Couples work here is about finding what the argument is actually about, which is usually not its surface. The same fight in different forms. The move that quietly changed who holds power and who does the adjusting. The relationship that became the whole social world in a country where connection comes slowly, and what that pressure does to two people.
The work
The work I do is relational and pattern-focused. I don't run through intake checklists or assign exercises between sessions. I pay attention to what happens in the room: what you're saying, what you're not saying, the moments when something shifts or goes flat or speeds up. That's the material we work with.
Most people arrive already knowing the story of their situation. They've told it to themselves a hundred times and always land in the same place. What's missing is a different angle, someone watching in real time who can name what's invisible from inside it. That's what I offer. Not interpretation from a distance, but attention in the room, offered as it happens.
I work with individuals and couples. Individual work is usually about finding the pattern underneath the presenting problem, the thing that keeps recurring in different forms across different circumstances. Couples work is about finding what the argument is really about, which is rarely what it appears to be about. Both come down to the same thing: seeing what you haven't been able to see, and from there, actually being able to do something different.
One thing working in English actually solves: you don't have to do therapy in a language where you can't fully access yourself. That's not a small thing. In a second language, people tend to speak more carefully, more managed. What's lost is often exactly what therapy needs.
Being a couple in Sweden
Sweden puts a quiet, specific pressure on a relationship. The social world opens slowly, the winters are long, and a couple new to the country can find that they have become each other's entire social life by default. When the two of you are the only reliable company through the dark months, every ordinary disagreement carries more weight than it would have somewhere with a fuller social safety net around you.
The binational couple comes up often. One partner is Swedish, shaped by a culture of emotional restraint and the unwritten rule against making too much of yourself. The other comes from somewhere more expressive and reads the Swedish reserve as distance or coldness. What gets named as a communication problem is frequently a clash of registers. The Swedish partner has been told they seem closed; the foreign partner has spent years searching for warmth in a culture that shows it differently. Naming that changes what the arguments are really about.
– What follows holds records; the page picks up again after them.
Lemma parse_double name : str_contains "__" name = true -> is_mcp_tool name = false -> parse_tool_name name = split_once "__" name.
Proof. intros H Hm. unfold parse_tool_name. by rewrite not_platform, Hm, H. Qed.

(** The name of a tool leads back to its function: whatever the function
    is called, [parse_tool_name] gives the service and the function back if the
    name of the service holds no double underscore, does not end in one
    underscore and is not [mcp].  A service name with a double underscore is
    read as the part before it, and the tools of a service called [mcp] are
    never read as functions. *)
Theorem tool_name_roundtrip svc fn :
  (str_contains "__" (svc +:+ "_") = false -> svc <> "mcp" -> parse_tool_name (tool_name svc fn) = Some (svc, fn)) /\
  (forall a b, svc = a +:+ "__" +:+ b -> str_contains "__" (a +:+ "_") = false -> a <> "mcp" ->
     parse_tool_name (tool_name svc fn) = Some (a, b +:+ "__" +:+ fn)) /\
  (svc = "mcp" -> parse_tool_name (tool_name svc fn) = None /\ is_mcp_tool (tool_name svc fn) = true).
Proof.
  assert (forall a c, str_contains "__" (a +:+ "_") = false -> a <> "mcp" -> is_mcp_tool (a +:+ "__" +:+ c) = false) as Hmcp.
  { intros a c Ha Hne. unfold is_mcp_tool. apply not_true_iff_false. intros [t Ht]%starts_with_spec.
    pose proof (split_first a c Ha) as Hs. rewrite Ht in Hs.
    pose proof (split_first "mcp" t eq_refl) as Hs'. cbn in Hs, Hs'. congruence. }
  split; [|split].
  - intros Hs Hne. unfold tool_name. rewrite parse_double; [by apply split_first|apply str_contains_middle|by apply Hmcp].
  - intros a b -> Ha Hne. unfold tool_name. rewrite !str_app_assoc.
    rewrite parse_double; [by apply split_first|apply str_contains_middle|by apply Hmcp].
  - intros ->. unfold tool_name. assert (is_mcp_tool ("mcp" +:+ "__" +:+ fn) = true) as Hm by by apply starts_with_spec; exists fn.
    split; [|done]. unfold parse_tool_name. rewrite not_platform by apply (str_contains_middle "mcp" "__" fn). by rewrite Hm.
Qed.

(** ** What is offered *)

Definition offered_function (s : store) (namespace_id : string) (public_only : bool) (name : string) : Prop :=
  exists f x v, f ∈ functions s /\ is_live f = true /\ x ∈ services (ns s) /\ s_id x = f_service_id f /\
    s_namespace_id x = namespace_id /\ v ∈ versions s /\ v_function_id v = f_id f /\ v_version v = active_version f /\
    name = tool_name (s_name x) (f_name f) /\ (public_only = true -> public_safe f = true).

Lemma service_name_found s x : NoDup (map s_id (services (ns s))) -> x ∈ services (ns s) -> service_name_of s (s_id x) = s_name x.
Proof.
  intros Hnd Hx. unfold service_name_of. by rewrite (find_unique s_id).
Qed.

Lemma joined_iff s p f : f ∈ joined p s <->
  f ∈ functions s /\ is_live f = true /\ exists x, x ∈ services (ns s) /\ s_id x = f_service_id f /\ p x = true.
Proof.
  unfold joined. rewrite elem_of_filter_bool, andb_true_iff, existsb_elem.
  setoid_rewrite andb_true_iff. setoid_rewrite String.eqb_eq. firstorder.
Qed.

Lemma platform_offered (po am : bool) name :
  name ∈ map t_name (if po then List.filter (fun t => str_in (t_name t) PUBLIC_SAFE_PLATFORM_TOOLS) PLATFORM_TOOLS
    else List.filter (fun t => negb (am && str_in (t_name t) RESTRICTED_AGENT_TOOLS)) PLATFORM_TOOLS) <->
  name ∈ (if po then PUBLIC_SAFE_PLATFORM_TOOLS else PLATFORM_TOOL_NAMES).
Proof.
  assert (forall a b : list string, forallb (fun x => str_in x b) a = true -> forallb (fun x => str_in x a) b = true ->
    (name ∈ a <-> name ∈ b)) as Hsame.
  { intros a b Ha Hb. rewrite forallb_forall in Ha, Hb. setoid_rewrite <-list_elem_of_In in Ha. setoid_rewrite <-list_elem_of_In in Hb.
    split; intros Hn; [apply Ha in Hn|apply Hb in Hn]; by apply str_in_spec in Hn. }
  apply Hsame; destruct po, am; by vm_compute.
Qed.
(* ===== verification/Orchestrator.v ===== *)
(** * The orchestration loop

    [run_orchestration] of [tasks/orchestrator.py]: the AI provider is asked, its
    tool calls are dispatched, the results are sent back, until it stops or a
    limit is hit; [resolve_orchestration_limits], the recording of runs with
    their tool calls, the answer on the agent's channel.  The dispatcher is a
    parameter of the loop, instantiated at the end with [_dispatch_tool].
    Telemetry, metrics, logs and the estimate of the context size, which only
    feeds them, are left out; elapsed times are exact, and the seconds consumed
    are counted in tenths. *)

From stdpp Require Import gmap strings.
From Stdlib Require Import Ascii.
From S2P Require Import Prelude AgentAccess Security SecurityEvents Json Encryption AgentState ConversationMemory Namespaces Functions Procedures AiTools ToolDispatch Frames Hoare.

Open Scope Z_scope.

(** ** Limits *)

Definition limit_set (iterations ai_tokens execution_seconds functions_called : Z) : list (string * pyval) :=
  [("max_iterations", PInt iterations); ("max_ai_tokens", PInt ai_tokens);
   ("max_execution_seconds", PInt execution_seconds); ("max_functions_called", PInt functions_called)].

Definition ORCHESTRATION_TIER_LIMITS : list (string * list (string * pyval)) :=
  [("trial-agent", limit_set 10 200000 120 10);
   ("pro-agent", limit_set 10 200000 120 10);
   ("enterprise-agent", limit_set 25 1000000 300 25);
   ("dedicated-agent", limit_set 50 2000000 300 (-1))].

Definition DEFAULT_LIMITS : list (string * pyval) := limit_set 10 200000 120 10.
Definition VALID_LIMIT_KEYS : list string := dict_keys DEFAULT_LIMITS.

Definition resolve_orchestration_limits (tier : string) (agent : agent_row) : list (string * pyval) :=
  foldl (fun limits '(key, value) =>
           if str_in key VALID_LIMIT_KEYS && bool_decide (is_Some (int_value value)) then dict_set key value limits else limits)
    (dict_getd tier DEFAULT_LIMITS ORCHESTRATION_TIER_LIMITS) (default [] (orchestration_limits agent)).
For two foreigners who moved here together, the asymmetry is different. One integrated through a workplace and a routine; the other integrated slowly or not at all, isolated by the language and the social closedness. The resentment that builds is rarely about a single incident. It is about who found a foothold and who is still standing outside, and the way that gap goes unspoken until it surfaces as something else.
What couples bring
The arguments that surface usually rest on a deeper question. Sometimes it is whose career drove the move and whether that conversation ever actually finished. Sometimes it is a family back home that wants more than the relationship can sustain. Often it is the slow accumulation of small unsaid things, in a culture, or a partner shaped by it, where understatement made directness feel like an imposition.
I also work with couples on the standard material: recurring conflict, growing distance, infidelity and trust repair, sexlessness, the question of whether to stay together. Whatever you are bringing, the work looks at what is happening underneath the surface fight, not the fight itself.
How couples therapy in English works in Sweden
Sessions are online via secure video. Both partners can be on the same screen, or in separate locations across Stockholm, Gothenburg, Malmö, Uppsala, or anywhere else in the country. Sessions are 60 minutes, usually weekly. A free 15-minute call comes first.
The work is depth-oriented. We do not run through communication-skills modules. We pay attention to the pattern producing the same argument under different surfaces, which is almost always the actual material.
Fees are in USD by card or bank transfer. There is no involvement of the Swedish regional system and no Swedish health record from our work together.